A Clinical Study of the Safety and Efficacy of a Wearable Device (CLS UF) That Delivers Continuou… (NCT02772146) | Clinical Trial Compass
TerminatedNot Applicable
A Clinical Study of the Safety and Efficacy of a Wearable Device (CLS UF) That Delivers Continuous Administration of Glucose to Recirculated Peritoneal Dialysis Fluid for the Purpose of Ultrafiltration in Patients With Congestive Heart Failure
Stopped: After 2 patients it was concluded that a large change in exclusion criteria and study design was needed to obtain the ojective for the study
Germany2 participantsStarted 2016-05-11
Plain-language summary
A single-center, prospective, non-randomized, clinical and first-in-human study. Each patient will be studied during a single treatment session of ten hours. The device will be connected to an existing, standard PD catheter that the patient will be using routinely prior to the study (i.e. a peritoneal dialysis catheter will not be specifically inserted for the study). The patient will be hospitalized for observation during the test day and during the night following the study session. Ultrafiltration volume, dialysate glucose concentrations, blood glucose concentrations as well the patient's acceptability and tolerance of the wearable device will be evaluated.
Who can participate
Age range
18 Years – 80 Years
Sex
ALL
See this in plain English?
AI-rewrites the medical criteria so a patient or caregiver can understand them. Always confirm with the trial site.
Inclusion Criteria:
* Male or female patient, 18-80 years of age.
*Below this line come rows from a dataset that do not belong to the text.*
(** The COMMIT phase of the two-phase mode. *)
Lemma commit_engine s q :
  ra_timing_mode args = TIMING_PREPARE_COMMIT ->
  routed_state_at w k = Some s ->
  (rs_mode s = MODE_ACCEPT \/ rs_mode s = MODE_LATE_COMMIT_FAILURE) ->
  rs_sequence s = ra_expected_engine_sequence args ->
  quote_exact_in (d_accounted_a (acc_data (ev_domain e))) (d_accounted_b (acc_data (ev_domain e)))
    (ra_amount_in args) (rs_lp_fee_bps s) = Ok q ->
  xr_amount_out (pe_receipt pe) = cq_amount_out q -> cx_amount_out ev = cq_amount_out q ->
  0 < cq_amount_out q <= d_accounted_b (acc_data (ev_domain e)) ->
  w_accounts w1 = w_accounts w ->
  xr_state_sequence (pe_receipt pe) = ra_expected_engine_sequence args ->
  rs_mode s = MODE_ACCEPT /\
  exists s', routed_state_at w3 k = Some s' /\ recorded s s' ev (ra_timing_mode args).
Proof.
  intros Hm Hs Hmode Hsq Hq Ho Hev [Hpos Hle] Hprep Hseq.
  pose proof (run_settlement _ _ _ _ _ _ _ _ _ _ _ _ _ _ _ _ Hrun)
    as (_ & _ & _ & _ & _ & _ & Hsame).
  destruct (run_commit _ _ _ _ _ _ _ _ _ _ _ _ _ _ _ _ Hrun Hm)
    as (request & receipt & Hcall & Eo & _).
  destruct Hrun. pose proof (authorization_bytes _ _ _ _ _ Hsha Hin rr_authorization)
    as (Hfee & Hd & Hcap).
  pose proof (same_accounts_input_wf _ _ _ Hsame Hin) as Hin2.
  pose proof Hsame as (_ & Ed & _ & Ep & Es & _).
  assert (routed_state_at w2 k = Some s) as Hs2.
  { apply settle_authenticated_intent_Ok in rr_settle as (Hset & _).
    rewrite (routed_state_same w1), (routed_state_same w); [done | by rewrite Hprep|].
    eapply settle_world_frame; [done | exact Hset|]. by apply routed_state_not_settled. }
  assert (is_u64 (xr_state_sequence (pe_receipt pe))) as Hpre
    by (rewrite Hseq; destruct Hin as (_ & ? & _); by unpack).
  unfold compute_bound_settlement_digest in rr_digest. inv_guarded.
  pose proof (phase_request_wf _ _ _ _ _ _ _ _ _ _ _ _ _ Hsha Hin2 Hfee Hpre Hd Hcap
    (proj2 (proj2 (proj2 (routed_digest_bytes Hsha))) _ _ rr_digest) Hcall) as Hwf.
  assert (ai_key (ev_engine_state e2) = k) as Ek by (unfold k; by rewrite Es).
  rewrite Ho in Eo. rewrite <- Eo in Hpos, Hle. rewrite <- Ek in Hs2 |- *.
  assert (forall s2, routed_state_at w2 (ai_key (ev_engine_state e2)) = Some s2 -> routed_state_wf s2)
    as Hst2 by (intros s2 H2; rewrite Hs2 in H2; injection H2 as <-; by apply Hst).
  destruct (routed_phase_accepted _ _ _ _ _ _ _ _ _ _ _ _ _ _ Hruns Hhelper
    (eq_trans (f_equal ai_key Ep) Hid) Hwf Hst2 Hcall Hpos Hle Hmax)
    as (s2 & q2 & E2 & Hm2 & _ & _ & _ & _ & _ & Ho2 & _ & Htrans).
  rewrite Hs2 in E2. injection E2 as <-.
  split; [by destruct Hm2 as [?|[_ ?]]|]. destruct (Htrans ltac:(done)) as (s' & Hrec & Hs').
  exists s'. split; [done|]. destruct Hcall as (h & data & infos & bytes & _ & Hb & _).
  apply build_engine_request_fields in Hb as (Bp & Bi & Bc & _).
  apply record_execution_fields in Hrec as (F1 & _ & F2 & F3 & F4 & _ & F5).
  unfold recorded. rewrite Hm. cbn -[replicate]. split_and!; congruence.
Qed.
End Execution.

(** ** Properties *)

(** C7. Core and its engine together: when the market's engine is this program
    and the helper behind it the repository's, a successful execution settled
    exactly the constant-product quote of the accounted reserves at the
    engine's fee. The engine was in [MODE_ACCEPT] (or, in the single-phase mode,
    in the mode that only fails COMMIT), configured for the timing mode of the
    execution, at the sequence the user expected; afterwards it is one sequence
    further and has recorded the output, the intent digest and, in the two-phase
    mode, the digest of the settlement Core committed. The product of the
    accounted reserves does not decrease and the output reserve stays positive. *)
Theorem routed_closed_loop w a remaining args w' ev :
  let e := re_env a in
  let k := ai_key (ev_engine_state e) in
  let before := acc_data (ev_domain e) in
  transfer_frame -> sha256_output -> runs_engine ->
  runs cpi CallbackProbe.ID HELPER_INCREMENT_DISCRIMINATOR CallbackProbe.increment_handler ->
  ai_key (ev_engine_program e) = routed_engine_ID ->
  execution_input_wf e args ->
  (forall s, routed_state_at w k = Some s -> routed_state_wf s) ->
  d_accounted_b before < U64_MAX ->
  execute_callback_authenticated_probe w a remaining args = Ok (w', ev) ->
  exists s q s' after,
    routed_state_at w k = Some s /\
    (rs_mode s = MODE_ACCEPT \/
     rs_mode s = MODE_LATE_COMMIT_FAILURE /\ ra_timing_mode args = TIMING_SINGLE) /\
    rs_market s = key (ev_market e) /\
    rs_revision s = m_engine_revision (acc_data (ev_market e)) /\
    rs_timing_mode s = ra_timing_mode args /\ rs_sequence s = ra_expected_engine_sequence args /\
    quote_exact_in (d_accounted_a before) (d_accounted_b before) (ra_amount_in args)
      (rs_lp_fee_bps s) = Ok q /\
    cx_amount_out ev = cq_amount_out q /\
    routed_state_at w' k = Some s' /\ recorded s s' ev (ra_timing_mode args) /\
    domain_at w' (key (ev_domain e)) = Some after /\
    d_accounted_a after * d_accounted_b after >= d_accounted_a before * d_accounted_b before /\
    0 < d_accounted_b after.
Proof.
  intros e k before Hframe Hsha Hruns Hhelper Hid Hin Hst Hmax
    (phase & au & w1 & pe & st & w2 & e2 & sd & w3 & ce & Hrun)%execute_routed_Ok.
  destruct (primary_engine _ _ _ _ _ _ _ _ _ _ _ _ _ _ _ _ Hrun Hsha Hruns Hhelper Hid Hin Hst Hmax)
    as (s & q & Hs & Hmode & Hmk & Hrev & Ht & Hsq & Hq & Ho & Hx & Hb & Hprep & Htrans).
  pose proof (run_settlement _ _ _ _ _ _ _ _ _ _ _ _ _ _ _ _ Hrun)
    as (_ & _ & _ & (d & l & Hd & _ & Hd' & _) & _ & _ & Hsame).
  pose proof (commit_engine _ _ _ _ _ _ _ _ _ _ _ _ _ _ _ _ Hrun Hframe Hsha Hruns Hhelper Hid
    Hin Hst Hmax s q) as Hcommit.
  destruct Hrun. apply envelope_loaded_tokens in rr_loaded as (_ & Hdom & _).
  rewrite Hdom in Hd. injection Hd as <-.
  pose proof (routed_state_not_settled _ rr_roles) as Hk.
  pose proof (exit_frame _ _ w3 (st_post_accounted_a st) (st_post_accounted_b st)
    (st_post_accounted_fee_a st) _ Hsame Hk) as Hexit. rewrite <- rr_exit in Hexit.
  destruct (Hst s Hs) as [_ Hfee]. pose proof Hin as (_ & Hu & _).
  rewrite !Forall_cons in Hu. destruct_and! Hu.
  pose proof Hq as Hprod. apply settled_product in Hprod as (Hprod & Hleft & _); [|done..].
  apply settle_authenticated_intent_Ok in rr_settle as (Hset & _).
  assert ((rs_mode s = MODE_ACCEPT \/
           rs_mode s = MODE_LATE_COMMIT_FAILURE /\ ra_timing_mode args = TIMING_SINGLE) /\
    exists s', routed_state_at w3 k = Some s' /\ recorded s s' ev (ra_timing_mode args))
    as [Hmode' (s' & Hs' & Hrec)].
  { apply primary_phase_Ok in rr_phase as [[Hm _]|[Hm _]].
    - destruct rr_commit as [[Hm' _]|(_ & -> & _)]; [by rewrite Hm in Hm'|].
      split; [tauto|]. destruct (Htrans Hm) as (s' & Hs' & Hr). exists s'. split; [|done].
      rewrite (routed_state_same w1); [done|]. eapply settle_world_frame; eauto.
    - destruct (Hprep Hm) as [Hacc Hseq].
      destruct (Hcommit Hm Hs Hmode Hsq Hq Hx Ho Hb Hacc Hseq) as [? Hs']. split; [by left | done]. }
  exists s, q, s'. eexists. split_and!; try eassumption.
  - by rewrite (routed_state_same w3).
  - cbn [set_accounted_a set_accounted_b d_accounted_a d_accounted_b]. by rewrite Ho.
  - cbn [set_accounted_a set_accounted_b d_accounted_a d_accounted_b]. by rewrite Ho.
Qed.
End ClosedLoop.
* Prevalent PD patients with CHF with cardio-renal syndrome type II, on stable ultrafiltration, for more than two months, treated with PD based UF according to German national guidelines.
* Therapy resistance of pharmacologic therapy: resistant hypervolemia with ascites, pleural fluid and pulmonary edema
* Recurrent hospitalization with cardiac decompensation, ≥ 2 occasions during the last six months
* Isolated failure of the right heart chamber
* Treatment based on night time APD therapy combined with a day time long dwell.
* Obtained written consent to participate in the study.
Exclusion Criteria:
* End stage renal disease requiring dialysis.
* Malignant disease.
* On-going infection.
* Diabetes mellitus.
* HIV and/or hepatitis positive.
* Pregnancy.
* Breastfeeding women.
* Participation in other clinical trials within one month before inclusion.
* Abdominal hernia.
* Cardiac diseases other than left ventricular heart failure, biventricular heart failure or isolated right heart chamber failure, with volume overload.
* Any immune deficiency.
Questions worth asking your doctor
Bring these to your next appointment. They're a starting point for a shared conversation — not a sign you qualify or a recommendation to enrol.
1Based on my diagnosis and history, is this trial worth exploring for me — or is there a standard treatment we should try first?
2What does this trial's phase tell us about how much is already known about its safety and benefit?
3What would taking part actually involve for me — visits, tests, time, and travel?
4What are the known and possible risks or side effects I should weigh, and how would they be monitored?
5If this trial isn't the right fit, what other options or trials would you suggest I look into?
Generated to help you prepare — always confirm anything about your own eligibility and care with the study team and your doctor.
Questions for the trial coordinator
The trial coordinator is the person who runs the study day to day. These cover the practical side — logistics, costs, and what taking part would actually mean for your life. The study team confirms whether you meet the criteria; these are questions to ask, not a sign you qualify.
1What does taking part actually involve week to week — how many visits, where, and how long does each one take?
2What costs are covered by the study, and what might I have to pay for myself, including travel, parking, or time off work?
3What happens during screening, and what happens if the study team confirms I don't meet the criteria after those tests?
4Who pays for the scans, blood work, and other tests the trial requires — the study, my insurance, or me?
5How will being in the trial affect my regular care, and will my own doctor stay informed and involved?
6Can I leave the trial at any point if I change my mind, and what would happen to my care if I do?
A starting point for the conversation — always confirm anything about your own eligibility, costs, and care with the study team and your doctor.